**Your goal**
Could you repeat every record below exactly as written?

==========

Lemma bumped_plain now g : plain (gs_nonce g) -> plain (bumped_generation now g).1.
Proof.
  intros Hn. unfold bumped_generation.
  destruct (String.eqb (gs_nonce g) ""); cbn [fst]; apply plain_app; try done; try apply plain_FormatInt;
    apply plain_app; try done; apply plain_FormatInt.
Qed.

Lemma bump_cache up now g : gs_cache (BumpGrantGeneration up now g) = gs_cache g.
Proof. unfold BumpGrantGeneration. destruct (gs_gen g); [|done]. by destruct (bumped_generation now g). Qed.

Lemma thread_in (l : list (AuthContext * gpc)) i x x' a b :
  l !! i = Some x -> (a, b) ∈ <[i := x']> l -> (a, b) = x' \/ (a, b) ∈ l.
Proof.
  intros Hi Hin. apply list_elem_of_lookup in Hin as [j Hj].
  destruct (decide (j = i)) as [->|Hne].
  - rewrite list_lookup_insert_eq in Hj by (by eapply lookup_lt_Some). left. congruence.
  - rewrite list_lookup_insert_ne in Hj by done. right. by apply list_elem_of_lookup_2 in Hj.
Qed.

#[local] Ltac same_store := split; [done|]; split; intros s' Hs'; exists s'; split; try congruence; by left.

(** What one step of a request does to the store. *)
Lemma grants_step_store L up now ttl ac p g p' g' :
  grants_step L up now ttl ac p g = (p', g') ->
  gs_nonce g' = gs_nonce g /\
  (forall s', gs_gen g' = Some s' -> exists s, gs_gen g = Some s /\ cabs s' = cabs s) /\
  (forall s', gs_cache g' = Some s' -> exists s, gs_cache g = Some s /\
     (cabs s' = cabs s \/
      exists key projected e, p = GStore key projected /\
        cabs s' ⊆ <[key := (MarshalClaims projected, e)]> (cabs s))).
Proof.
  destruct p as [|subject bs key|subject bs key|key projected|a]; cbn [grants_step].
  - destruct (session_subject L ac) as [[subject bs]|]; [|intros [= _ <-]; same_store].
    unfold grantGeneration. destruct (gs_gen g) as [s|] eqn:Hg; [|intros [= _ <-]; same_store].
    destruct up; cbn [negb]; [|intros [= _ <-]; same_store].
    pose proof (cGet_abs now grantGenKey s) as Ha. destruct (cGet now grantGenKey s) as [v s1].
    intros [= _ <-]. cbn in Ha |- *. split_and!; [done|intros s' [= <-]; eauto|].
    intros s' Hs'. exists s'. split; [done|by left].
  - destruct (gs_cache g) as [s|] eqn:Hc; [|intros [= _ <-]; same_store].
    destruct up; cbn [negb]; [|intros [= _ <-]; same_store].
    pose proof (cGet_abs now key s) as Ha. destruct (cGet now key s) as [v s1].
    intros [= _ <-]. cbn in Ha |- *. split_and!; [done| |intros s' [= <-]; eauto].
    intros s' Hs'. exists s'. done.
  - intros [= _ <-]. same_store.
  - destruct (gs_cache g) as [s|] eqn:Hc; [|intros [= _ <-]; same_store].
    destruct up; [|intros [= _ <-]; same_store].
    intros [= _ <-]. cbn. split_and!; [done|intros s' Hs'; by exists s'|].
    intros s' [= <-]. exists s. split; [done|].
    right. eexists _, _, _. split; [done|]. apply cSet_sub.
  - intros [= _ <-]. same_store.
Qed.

==========

**Finished exercise**
Lemma bumped_plain now g : plain (gs_nonce g) -> plain (bumped_generation now g).1.
Proof.
  intros Hn. unfold bumped_generation.
  destruct (String.eqb (gs_nonce g) ""); cbn [fst]; apply plain_app; try done; try apply plain_FormatInt;
    apply plain_app; try done; apply plain_FormatInt.
Qed.

Lemma bump_cache up now g : gs_cache (BumpGrantGeneration up now g) = gs_cache g.
Proof. unfold BumpGrantGeneration. destruct (gs_gen g); [|done]. by destruct (bumped_generation now g). Qed.

Lemma thread_in (l : list (AuthContext * gpc)) i x x' a b :
  l !! i = Some x -> (a, b) ∈ <[i := x']> l -> (a, b) = x' \/ (a, b) ∈ l.
Proof.
  intros Hi Hin. apply list_elem_of_lookup in Hin as [j Hj].
  destruct (decide (j = i)) as [->|Hne].
  - rewrite list_lookup_insert_eq in Hj by (by eapply lookup_lt_Some). left. congruence.
  - rewrite list_lookup_insert_ne in Hj by done. right. by apply list_elem_of_lookup_2 in Hj.
Qed.

#[local] Ltac same_store := split; [done|]; split; intros s' Hs'; exists s'; split; try congruence; by left.

(** What one step of a request does to the store. *)
Lemma grants_step_store L up now ttl ac p g p' g' :
  grants_step L up now ttl ac p g = (p', g') ->
  gs_nonce g' = gs_nonce g /\
  (forall s', gs_gen g' = Some s' -> exists s, gs_gen g = Some s /\ cabs s' = cabs s) /\
  (forall s', gs_cache g' = Some s' -> exists s, gs_cache g = Some s /\
     (cabs s' = cabs s \/
      exists key projected e, p = GStore key projected /\
        cabs s' ⊆ <[key := (MarshalClaims projected, e)]> (cabs s))).
Proof.
  destruct p as [|subject bs key|subject bs key|key projected|a]; cbn [grants_step].
  - destruct (session_subject L ac) as [[subject bs]|]; [|intros [= _ <-]; same_store].
    unfold grantGeneration. destruct (gs_gen g) as [s|] eqn:Hg; [|intros [= _ <-]; same_store].
    destruct up; cbn [negb]; [|intros [= _ <-]; same_store].
    pose proof (cGet_abs now grantGenKey s) as Ha. destruct (cGet now grantGenKey s) as [v s1].
    intros [= _ <-]. cbn in Ha |- *. split_and!; [done|intros s' [= <-]; eauto|].
    intros s' Hs'. exists s'. split; [done|by left].
  - destruct (gs_cache g) as [s|] eqn:Hc; [|intros [= _ <-]; same_store].
    destruct up; cbn [negb]; [|intros [= _ <-]; same_store].
    pose proof (cGet_abs now key s) as Ha. destruct (cGet now key s) as [v s1].
    intros [= _ <-]. cbn in Ha |- *. split_and!; [done| |intros s' [= <-]; eauto].
    intros s' Hs'. exists s'. done.
  - intros [= _ <-]. same_store.
  - destruct (gs_cache g) as [s|] eqn:Hc; [|intros [= _ <-]; same_store].
    destruct up; [|intros [= _ <-]; same_store].
    intros [= _ <-]. cbn. split_and!; [done|intros s' Hs'; by exists s'|].
    intros s' [= <-]. exists s. split; [done|].
    right. eexists _, _, _. split; [done|]. apply cSet_sub.
  - intros [= _ <-]. same_store.
Qed.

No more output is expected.